Há nisto uma ironia que não devia ser ignorada. O mesmo regime que se apresenta regularmente como vítima da agressão externa preserva, quando lhe convém, uma notável flexibilidade na exportação do medo. A retórica da soberania convive, sem grande embaraço, com práticas de coerção que atravessam fronteiras, recorrem a intermediários e procuram precisamente beneficiar da hesitação das democracias em nomear a ameaça. É uma forma peculiar de política externa, invocar legalidade enquanto se subcontrata a violência.
A resposta à pergunta inicial é, por isso, desconfortavelmente simples. Sim, a hipótese de o Irão recorrer ao terrorismo é real. Não porque o regime tenha perdido a racionalidade, mas porque está a agir segundo uma racionalidade que lhe é familiar. O terrorismo, para Teerão, nunca foi apenas uma linguagem de fanáticos ou uma deriva marginal. Foi, demasiadas vezes, um instrumento de pressão estratégica, repressão extraterritorial e comunicação política por meios violentos.
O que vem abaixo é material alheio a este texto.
(** * TrafficSimulator2D: road graph, router and simulation step

    A shallow embedding of [map_utils.py] (graph builder and Dijkstra
    router) and of the simulation core of [simulator.py] (traffic lights,
    vehicles, reservation registry, spawning, the step of the simulator),
    followed by the proofs of the properties stated about them.

    Modelling conventions
    - Python numbers (JSON ints and floats) are exact rationals [Q]; the
      rounding of floating point arithmetic is not modelled.
    - [math.hypot] and [Vector2.length] take a square root, which [Q] does
      not have: the Euclidean length is a section variable [hypot], so
      every general theorem holds for any such function.  [hypot6] is an
      executable instance (square root rounded down at six decimals) used
      to run the code on concrete maps.
    - A Python [dict] is an association list in insertion order
      ([Py.dict]); a [defaultdict(list)] is read with default [[]].
    - A map document is a [document]: every field of a road or hub entry
      may be absent, and [read_document] makes the subscripts of
      [build_graph] ([r['id']], [r['x']], ..., [h['y']]), which raise
      [KeyError] on an absent field; [mapdata] is the document after
      these reads.  Light and symbol entries keep their optional fields:
      [TrafficLight.__init__] subscripts [x] and [y] of a light at load,
      [Car.update] subscripts [x] and [y] of a symbol at each step.
    - Exceptions are results: [Py.outcome] is [Ok], [Raise] or [Diverge]
      (a loop ran out of the fuel the model gives it; the loops of [heapq]
      never do, the loop of [find_path] is given its fuel by the caller).
    - Object identity: a traffic light is its index in [Simulator.lights],
      a car is its [id] (the simulator numbers the cars it creates). *)

From Stdlib Require Import List String Ascii ZArith QArith Qround Qabs Qminmax.
From Stdlib Require Import Lia Lqa Bool Arith PeanoNat Permutation DecimalString.
From Stdlib Require DecimalPos DecimalZ.
Import ListNotations.

(* ================================================================== *)
(** * Part I. The embedding *)
(* ================================================================== *)

(** ** Python run-time notions shared by both source files *)
Module Py.

Inductive exn : Type :=
| KeyError
| IndexError
| TypeError
| ValueError
| ZeroDivisionError.

Inductive outcome (A : Type) : Type :=
| Ok (a : A)
| Raise (e : exn)
| Diverge.

Arguments Ok {A} a.
Arguments Raise {A} e.
Arguments Diverge {A}.

Definition bind {A B : Type} (m : outcome A) (f : A -> outcome B) : outcome B :=
  match m with
  | Ok a => f a
  | Raise e => Raise e
  | Diverge => Diverge
  end.

Notation "x <- m ;; k" := (bind m (fun x => k))
  (at level 61, m at next level, right associativity).
Notation "' p <- m ;; k" := (bind m (fun x => let 'p := x in k))
  (at level 61, p pattern, m at next level, right associativity).

(** Keys of dictionaries: a type with Python's [==] deciding equality. *)
Class PyEq (K : Type) : Type := {
  eqb : K -> K -> bool;
  eqb_spec : forall a b : K, reflect (a = b) (eqb a b)
}.

Definition dict (K V : Type) : Type := list (K * V).

Section Dict.
Context {K V : Type} {HK : PyEq K}.

(** [d.get(k)] *)
Fixpoint dict_get (k : K) (d : dict K V) : option V :=
  match d with
  | [] => None
  | (k', v) :: r => if eqb k' k then Some v else dict_get k r
  end.

(** [d[k] = v]: an existing key keeps its place, a new one goes last. *)
Fixpoint dict_set (k : K) (v : V) (d : dict K V) : dict K V :=
  match d with
  | [] => [(k, v)]
  | (k', v') :: r => if eqb k' k then (k', v) :: r else (k', v') :: dict_set k v r
  end.

(** [k in d] *)
Definition dict_mem (k : K) (d : dict K V) : bool :=
  match dict_get k d with Some _ => true | None => false end.

(** [d.pop(k, None)], the popped value dropped *)
Fixpoint dict_pop (k : K) (d : dict K V) : dict K V :=
  match d with
  | [] => []
  | (k', v) :: r => if eqb k' k then r else (k', v) :: dict_pop k r
  end.

(** [d[k]] *)
Definition dict_item (k : K) (d : dict K V) : outcome V :=
  match dict_get k d with Some v => Ok v | None => Raise KeyError end.

Definition dict_keys (d : dict K V) : list K := map fst d.

End Dict.

(** [l[i] = x] on a list; the callers only write inside the list. *)
Fixpoint list_set {A : Type} (l : list A) (i : nat) (x : A) : list A :=
  match l, i with
  | [], _ => []
  | _ :: r, O => x :: r
  | a :: r, S j => a :: list_set r j x
  end.

(** [l[i]] *)
Definition list_item {A : Type} (l : list A) (i : nat) : outcome A :=
  match nth_error l i with Some a => Ok a | None => Raise IndexError end.

(** [str(z)] of an int *)
Definition str_of_int (z : Z) : string := NilZero.string_of_int (Z.to_int z).

Definition Qltb (x y : Q) : bool := negb (Qle_bool y x).

(** [x % m]: the remainder has the sign of [m]; [m == 0] raises. *)
Definition pymod (x m : Q) : outcome Q :=
  if Qeq_bool m 0 then Raise ZeroDivisionError
  else Ok (x - m * inject_Z (Qfloor (x / m))).

(** [needle in haystack] on strings *)
Fixpoint str_contains (needle haystack : string) : bool :=
  if String.prefix needle haystack then true
  else match haystack with
       | EmptyString => false
       | String _ rest => str_contains needle rest
       end.

(** The square root behind [hypot6]: the largest multiple of 10^-6 whose
    square is at most [q] (0 for a negative [q]). *)
Definition sqrt6 (q : Q) : Q :=
  Qred (Z.sqrt ((Qnum q * 1000000000000) / Zpos (Qden q)) # 1000000).

Definition hypot6 (x y : Q) : Q := sqrt6 (x * x + y * y).

#[global] Instance string_PyEq : PyEq string :=
  {| eqb := String.eqb; eqb_spec := String.eqb_spec |}.

#[global] Instance nat_PyEq : PyEq nat :=
  {| eqb := Nat.eqb; eqb_spec := Nat.eqb_spec |}.

#[global] Instance Z_PyEq : PyEq Z :=
  {| eqb := Z.eqb; eqb_spec := Z.eqb_spec |}.

End Py.

(* ------------------------------------------------------------------ *)
(** ** map_utils.py *)
Module map_utils.
Import Py.
Local Open Scope Q_scope.

(** Node ids: "strings for road points and ints for hub ids". *)
Inductive node_id : Type :=
| NStr (s : string)
| NInt (z : Z).

Definition node_eqb (a b : node_id) : bool :=
  match a, b with
  | NStr s, NStr s' => String.eqb s s'
  | NInt z, NInt z' => Z.eqb z z'
  | _, _ => false
  end.

Lemma node_eqb_spec (a b : node_id) : reflect (a = b) (node_eqb a b).
Proof.
  destruct a as [s|z], b as [s'|z']; simpl; try (constructor; discriminate).
  - destruct (String.eqb_spec s s'); constructor; congruence.
  - destruct (Z.eqb_spec z z'); constructor; congruence.
Qed.
(** * express-openapi-decorators: decorators.mts, verified against its specification

    A shallow embedding of [decorators.mts]: the nine decorators and the
    annotation store they fill, [registerControllers], [getOpenAPISchema]
    with its inline path translation, [nameToSchemaRef],
    [generateSchemaDefinitions] with its local [fixSchema], and the table
    [defaultResponses].

    Modelling conventions.
    - A JavaScript string is a [string]; the regular expressions of the
      source only tell ASCII characters apart.
    - A JavaScript [Map] is an association list in insertion order
      ([Map_set] on a present key keeps its position).
    - A plain object is a list of own properties in the order [Object.keys]
      lists them.  Properties inherited from [Object.prototype] are outside
      the model, and so is the rule that canonical array-index keys are
      listed first; no statement below depends on the order of the keys of
      an object built by the code.
    - Every array and object of a JSON value carries its identity
      ([owner]): [Held l] for an object the caller already holds (the base
      document, an annotation argument, a derived schema), [Fresh] for one
      the modelled call allocates, [Static] for one of the module's own
      table [defaultResponses].  Two nodes [Held l] with the same [l] are
      the same object seen twice.
    - A [throw] is an [Err] of the result type; the constructors of [Error]
      follow the error taxonomy of the specification. *)

From Stdlib Require Import String Ascii List ZArith Lia Bool Arith.
From Stdlib Require Import DecimalString DecimalPos DecimalZ.
Import ListNotations.
Open Scope string_scope.
Open Scope list_scope.

Set Implicit Arguments.
Set Warnings "-register-all".

(* ------------------------------------------------------------------ *)
(** ** Errors and the result monad *)

Inductive Error :=
| UnsupportedTarget        (* 'This decorator can only be used on ...' *)
| MetadataUnavailable      (* '... decorator metadata support' / 'Symbol.metadata is missing' *)
| DuplicateAnnotation      (* 'This decorator may be applied at most once per method.' *)
| DuplicatePathMethod (method oaPath : string)
                           (* `Duplicate path definition found for '${method} ${oaPath}'` *)
| TypeError (what : string)  (* raised by the JavaScript runtime itself *)
| Foreign (what : string)    (* thrown by a collaborator *)
| SchemaDerivationFailure.   (* 'Could not generate components.schemas ...' *)

Inductive result (A : Type) :=
| Ok (a : A)
| Err (e : Error).
Arguments Ok {A} a.
Arguments Err {A} e.

Definition bind {A B} (m : result A) (f : A -> result B) : result B :=
  match m with
  | Ok a => f a
  | Err e => Err e
  end.

Notation "x <- m ;; k" := (bind m (fun x => k))
  (at level 61, m at next level, right associativity).

(** [for (const x of xs) body] over a state that is passed along; the first
    [throw] leaves the loop. *)
Fixpoint forM {A S} (xs : list A) (body : A -> S -> result S) (s : S) : result S :=
  match xs with
  | [] => Ok s
  | x :: xs' => s' <- body x s ;; forM xs' body s'
  end.
(** * slippy contact sub-models: subsurface stress and rolling-surface shift

    A shallow embedding of
    - [slippy/contact/sub_models/sub_surface_stress.py] (class [SubsurfaceStress]),
    - [slippy/contact/sub_models/shift_surface.py] (class [UpdateShiftRollingSurface]).

    Python dictionaries with string keys are [gmap string _]; Python sets of
    strings are [gset string]; insertion-ordered dictionaries that the code
    iterates over are association lists.  An exception is a value of [PyExc]
    (class name and argument), and every operation that can raise returns a
    [Res].  numpy arrays are a shape together with a value at every index;
    float64 arithmetic is idealised as arithmetic on [R]: rounding and
    overflow are outside the model.  The operations of [R] are total, those
    of numpy give NaN where there is no real result; the closed-form solver
    of lines 160-168, the one place where this happens on finite inputs, is
    given a second time on values with NaN ([principal_floats]), and what is
    stated about its values on [R] is stated where the two agree. *)

From Stdlib Require Import Ascii Reals Lra Lia.
From stdpp Require Import gmap strings list fin_maps pretty.

Local Open Scope string_scope.

(** ** Python preliminaries *)

(** A raised exception: the class name and the (printed) argument. *)
Record PyExc := Raise { exc_class : string; exc_arg : string }.

#[global] Instance PyExc_eq_dec : EqDecision PyExc.
Proof. solve_decision. Defined.

(** The result of an operation that may raise. *)
Definition Res (A : Type) : Type := PyExc + A.

Definition KeyError (k : string) : PyExc := Raise "KeyError" k.
Definition ValueError (msg : string) : PyExc := Raise "ValueError" msg.
Definition TypeError (msg : string) : PyExc := Raise "TypeError" msg.
Definition IndexError (msg : string) : PyExc := Raise "IndexError" msg.
Definition RuntimeError (msg : string) : PyExc := Raise "RuntimeError" msg.
Definition AssertionError (msg : string) : PyExc := Raise "AssertionError" msg.
Definition AttributeError (msg : string) : PyExc := Raise "AttributeError" msg.

(** Iterating over a [str] yields its characters as one-character strings. *)
Fixpoint chars (s : string) : list string :=
  match s with
  | EmptyString => []
  | String a rest => String a EmptyString :: chars rest
  end.

(** [needle in hay] for two strings: substring test. *)
Definition str_in (needle hay : string) : bool :=
  match String.index 0 needle hay with Some _ => true | None => false end.

(** [x in t] for a tuple of strings. *)
Definition tuple_in (x : string) (t : list string) : bool := bool_decide (x ∈ t).

(** [set(iterable)]. *)
Definition py_set (l : list string) : gset string := list_to_set l.

(** [', '.join(l)]. *)
Fixpoint join_comma (l : list string) : string :=
  match l with
  | [] => ""
  | [x] => x
  | x :: rest => x ++ ", " ++ join_comma rest
  end.

(** [repr] of a tuple of at least two strings. *)
Definition repr_tuple (l : list string) : string :=
  "(" ++ join_comma (map (fun s => "'" ++ s ++ "'") l) ++ ")".

(** [Union[int, Sequence[int]]] and [Union[str, Sequence[str]]]. *)
Inductive int_or_seq := AnInt (n : Z) | IntSeq (l : list Z).
Inductive str_or_seq := AStr (s : string) | StrSeq (l : list string).

(** ** numpy arrays *)

(** An array: its shape and the value stored at each index. *)
Record ndarray := mk_ndarray { shape : list nat; data : list nat -> R }.

(** [xp.zeros(shape)]. *)
Definition zeros (sh : list nat) : ndarray := mk_ndarray sh (fun _ => 0%R).

(** An insertion-ordered dictionary with string keys. *)
Definition odict (V : Type) : Type := list (string * V).

Fixpoint od_lookup {V} (k : string) (d : odict V) : option V :=
  match d with
  | [] => None
  | (k', v) :: rest => if decide (k = k') then Some v else od_lookup k rest
  end.

(** [d[k] = v]: replace in place, or append a new key at the end. *)
Fixpoint od_set {V} (k : string) (v : V) (d : odict V) : odict V :=
  match d with
  | [] => [(k, v)]
  | (k', v') :: rest =>
      if decide (k = k') then (k', v) :: rest else (k', v') :: od_set k v rest
  end.

(** [del d[k]] for a key that is present. *)
Fixpoint od_del {V} (k : string) (d : odict V) : odict V :=
  match d with
  | [] => []
  | (k', v') :: rest =>
      if decide (k = k') then rest else (k', v') :: od_del k rest
  end.

Definition od_keys {V} (d : odict V) : list string := map fst d.

Module SubSurfaceStress.

(** *** Collaborators that live outside the two files

    [material.sss_influence_matrices_*] and [plan_multi_convolve] come from
    [slippy.core]; they are taken as opaque functions.  A material answers
    [(span, grid_spacing, components, z, cuda)] with a dictionary from
    component name to influence-matrix kernel. *)

Definition sss_function : Type :=
  list nat -> list R -> list string -> list R -> bool -> odict ndarray.

Record Material := {
  is_IMMaterial : bool;
  sss_influence_matrices_normal : sss_function;
  sss_influence_matrices_tangential_x : sss_function;
  sss_influence_matrices_tangential_y : sss_function
}.

Record Surface := { grid_spacing : R; material : Material }.

(** A planned convolution: a unary operator on load fields. *)
Definition conv_func : Type := ndarray -> ndarray.

(** *** The sub-model object

    The fields set by [__init__].  The base class [_SubModelABC] is part of
    [slippy.core]; its constructor is given the name and the declared
    [requires] and [provides] sets, which are kept as fields here. *)

Record SubsurfaceStress := {
  name : string;
  requires : gset string;
  provides : gset string;
  surfaces : list Z;
  load_components : string;
  stress_components : list string;
  keep_kernels : bool;
  cuda_convolutions : bool;
  _kernel_cache : gmap Z (gmap string (odict conv_func));
  _cache_span : list nat;
  z : option (list R);
  comps_to_find : list string;
  periodic_axes : bool * bool
}.
Definition bind {A B : Type} (m : M A) (f : A -> M B) : M B :=
  fun w => match m w with
           | Some (a, w') => f a w'
           | None => None
           end.

Definition out_of_fuel {A : Type} : M A := fun _ => None.

Notation "x <- m ;; k" := (bind m (fun x => k))
  (at level 61, m at next level, right associativity).
Notation "m ;; k" := (bind m (fun _ => k))
  (at level 61, right associativity).
Notation "' pat <- m ;; k" := (bind m (fun x => match x with pat => k end))
  (at level 61, pat pattern, m at next level, right associativity).

Definition emit (e : Event) : M unit :=
  fun w => Some (tt, set_trace (trace w ++ [e]) w).

(** ** The calls into the keyer library *)

(** Modelled from the spec: yack.c is not among the sources.  What these
    calls do inside the engine (sound, keying, timing, storage of
    messages and settings) is represented by their event alone. *)
Definition yackinhibit (mode : Z) : M unit := emit (EvInhibit mode).
Definition yackchar (c : Z) : M unit := emit (EvChar c).
Definition yackstring (s : string) : M unit := emit (EvString s).
Definition yacknumber (n : Z) : M unit := emit (EvNumber n).
Definition yackerror : M unit := emit EvError.
Definition yackdelay (n : Z) : M unit := emit (EvDelay n).
Definition yackfarns : M unit := emit EvFarns.
Definition yackplay (e : Element) : M unit := emit (EvPlay e).
Definition yackpitch (d : Direction) : M unit := emit (EvPitch d).
Definition yackspeed (d : Direction) (a : Axis) : M unit := emit (EvSpeed d a).
Definition yackmode (m : KeyerMode) : M unit := emit (EvMode m).
Definition yacksave : M unit := emit EvSave.
Definition yacktune : M unit := emit EvTune.
Definition yackmessage (f : Func) (n : Z) : M unit := emit (EvMessage f n).
Definition yackpower (mode : Z) : M unit := emit (EvPower mode).
Definition yackbeat : M unit := emit EvBeat.

(** Modelled from the spec: "toggle a named boolean configuration
    field". *)
Definition yacktoggle (f : Flag) : M unit :=
  emit (EvToggle f);;
  fun w => Some (tt, set_flags (fun g => if Flag_eqb g f then negb (flags w g)
                                         else flags w g) w).

(** Modelled from the spec: the current value of a named flag. *)
Definition yackflag (f : Flag) : M bool :=
  emit (EvFlag f);;
  fun w => Some (flags w f, w).

(** Modelled from the spec: "read/write a single named non-volatile
    scalar"; a read yields the stored word, a write stores [content]. *)
Definition yackuser (f : Access) (nr content : Z) : M Z :=
  emit (EvUser f nr content);;
  match f with
  | READ => fun w => Some (user w nr, w)
  | WRITE => fun w =>
      Some (content, set_user (fun k => if k =? nr then content else user w k) w)
  end.

(** Modelled from the spec: "query current speed (words-per-minute)". *)
Definition yackwpm : M Z :=
  emit EvWpm;;
  fun w => Some (wpm w, w).

(** Modelled from the spec: "decode one pending character (non-blocking,
    empty if none)".  The decoded characters are scripted; an exhausted
    script decodes nothing. *)
Definition yackiambic (ctrl : Z) : M Z :=
  emit (EvIambic ctrl);;
  fun w => Some (hd 0 (script_iambic w), set_script_iambic (tl (script_iambic w)) w).

(** Modelled from the spec: "query/consume a control-key-pressed signal
    (two variants: peek vs. consume)".  A press found at the call sets the
    latch; the latch is returned and, when [mode] is [TRUE], cleared. *)
Definition yackctrlkey (mode : Z) : M bool :=
  emit (EvCtrlKey mode);;
  fun w =>
    let latch := cklatch w || hd false (script_button w) in
    Some (latch,
          set_cklatch (if mode =? TRUE then false else latch)
            (set_script_button (tl (script_button w)) w)).

(** Modelled from the spec: "perform a full factory reset".  All that the
    library stores goes back to its factory value: the flags, the user
    words and the speed.  The factory values are constants of the library
    and are taken as parameters; the statics of main.c are not the
    library's and stay. *)
Definition yackreset (FLAGDEFAULT : Flag -> bool) (USERDEFAULT : Z -> Z)
    (WPMDEFAULT : Z) : M unit :=
  emit EvReset;;
  fun w => Some (tt, set_wpm WPMDEFAULT
                       (set_user USERDEFAULT (set_flags FLAGDEFAULT w))).

(** One read of the paddle input register [KEYINP]; idle lines read high. *)
Definition KEYINP : M Z :=
  fun w => Some (hd 255 (script_keyinp w), set_script_keyinp (tl (script_keyinp w)) w).

(** [!(KEYINP & (1<<PIN))]: the contact on line [PIN] is closed. *)
Definition keyed (keys pin : Z) : bool := Z.land keys (Z.shiftl 1 pin) =? 0.

(** [lfsr(n)] on the static register of the world. *)
Definition call_lfsr (n : Z) : M Z :=
  fun w => match lfsr n (lfsr_reg w) with
           | Some (r, s') => Some (r, set_lfsr_reg s' w)
           | None => None
           end.

(** [rndcall(call)] on the static register of the world. *)
Definition call_rndcall (call : list Z) : M (list Z) :=
  fun w => match rndcall call (lfsr_reg w) with
           | Some (call', s') => Some (call', set_lfsr_reg s' w)
           | None => None
           end.

(** ** The vocabulary of the properties *)

(** A cycle of an adjustment loop is described by the two values the
    [KEYINP] register would give to its two reads. *)
Definition Cycle : Type := (Z * Z)%type.

(** A burst: contact-free cycles followed by a cycle with a contact. *)
Definition Burst : Type := (list Cycle * Cycle)%type.

(** The cycles of a sequence of bursts, in order. *)
Definition burst_cycles (bursts : list Burst) : list Cycle :=
  flat_map (fun b => fst b ++ [snd b]) bursts.

(** Fewer than ten contact-free cycles, then a contact. *)
Definition good_burst (quiet : Cycle -> bool) (b : Burst) : Prop :=
  Forall (fun c => quiet c = true) (fst b)
  /\ (List.length (fst b) < 10)%nat
  /\ quiet (snd b) = false.

(** The command button is not found pressed at the next [n] calls of
    [yackctrlkey]. *)
Definition calm (n : nat) (button : list bool) : Prop :=
  forall i, (i < n)%nat -> nth i button false = false.

(** The command button is found pressed at call number [n]. *)
Definition pressed_at (n : nat) (button : list bool) : Prop :=
  nth n button false = true.

(** The reads of [KEYINP] that [pitch] makes in these cycles: two in each. *)
Definition pitch_reads (cycles : list Cycle) : list Z :=
  flat_map (fun c => [fst c; snd c]) cycles.

(** The interval [beacon] works with once it has passed lines 293-294:
    the stored one when the static still holds the dummy value. *)
Definition loaded_interval (w : World) : Z :=
  if beacon_interval w =? 65000 then wrap16 (user w 1) else beacon_interval w.

(** A call [beacon(PLAY)] on this world finds the one-second counter
    expired: it takes the [else] of line 342. *)
Definition tick_expires (w : World) : bool :=
  negb (loaded_interval w =? 0) && (beacon_timer w =? 0).

(** The read of the stored interval that the first call makes. *)
Definition load_events (w : World) : list Event :=
  if beacon_interval w =? 65000 then [EvUser READ 1 0] else [].

(** The world after calls [beacon(PLAY)]: interval, timer and trace
    change. *)
Definition beacon_world (interval timer : Z) (evs : list Event) (w : World)
  : World :=
  mkWorld (lfsr_reg w) interval timer (flags w) (user w) (wpm w) (cklatch w)
    (script_iambic w) (script_button w) (script_keyinp w) (trace w ++ evs).

(** The world after one pass of the command loop that decoded a character
    and changed nothing but the generator, the input script and the
    trace. *)
Definition polled (rest : list Z) (evs : list Event) (w : World) : World :=
  mkWorld (lfsr_next (lfsr_reg w)) (beacon_interval w) (beacon_timer w)
    (flags w) (user w) (wpm w) (cklatch w) rest (script_button w)
    (script_keyinp w) (trace w ++ evs).

(** The characters of the lockable table, lines 398-472. *)
Definition lockable_chars : list Z :=
  [ch "R"; ch "A"; ch "B"; ch "L"; ch "D"; ch "X"; ch "S"; ch "K"; ch "Z";
   ch "F"; ch "1"; ch "2"; ch "3"; ch "4"; ch "N"].

(** The playback characters and their message slots, lines 512-542. *)
Definition playback_chars : list (Z * Z) :=
  [(ch "E", 1); (ch "I", 2); (ch "T", 3); (ch "M", 4)].

(** The world of a trainer session in which the command button is never
    pressed: the generator register, the characters still to be decoded
    and the trace change, the rest stays. *)
Definition trained (reg : Z) (rest : list Z) (evs : list Event) (w : World)
  : World :=
  mkWorld reg (beacon_interval w) (beacon_timer w) (flags w) (user w) (wpm w)
    false rest [] (script_keyinp w) (trace w ++ evs).

(** The command button is not latched and is never pressed. *)
Definition unpressed (w : World) : Prop :=
  cklatch w = false /\ script_button w = [].

(** One pass of the decoding loop, lines 246-247. *)
Definition decode_events : list Event := [EvIambic OFF; EvBeat].

(** The passes of the decoding loop when nothing is keyed until the timer
    runs out: [m] passes that go on to ask for the command button, and the
    last one. *)
Definition idle_events (m : nat) : list Event :=
  concat (repeat [EvIambic OFF; EvBeat; EvCtrlKey FALSE] m)
  ++ [EvIambic OFF; EvBeat].

(** The value the 16-bit accumulator of the beacon record mode holds
    after the digit characters [ds]. *)
Definition accumulate (ds : list Z) : Z :=
  fold_left (fun acc d => wrap16 (wrap16 (acc * 10) + (d - ch "0"))) ds 0.

(** [c>='0' && c<='9'] *)
Definition is_digit (c : Z) : bool := (c >=? ch "0") && (c <=? ch "9").

(** The world of the beacon record mode: interval, timer, the characters
    still to be decoded and the trace change. *)
Definition recorded (interval timer : Z) (rest : list Z) (evs : list Event)
    (w : World) : World :=
  mkWorld (lfsr_reg w) interval timer (flags w) (user w) (wpm w) (cklatch w)
    rest (script_button w) (script_keyinp w) (trace w ++ evs).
O erro, da parte europeia, seria esperar um gesto inequívoco, quase didático, para admitir o que o historial do regime há muito sugere. O Irão pode não responder com a grandiloquência trágica que muitos imaginam. Pode preferir algo mais eficaz, um intermediário, um alvo vulnerável, uma operação suficientemente opaca para semear medo e suficientemente ambígua para alimentar a negação. Não é uma versão menor do problema. É a sua forma mais contemporânea. E, talvez por isso mesmo, a mais útil para quem já percebeu que, quando a força falha, a sombra continua a servir.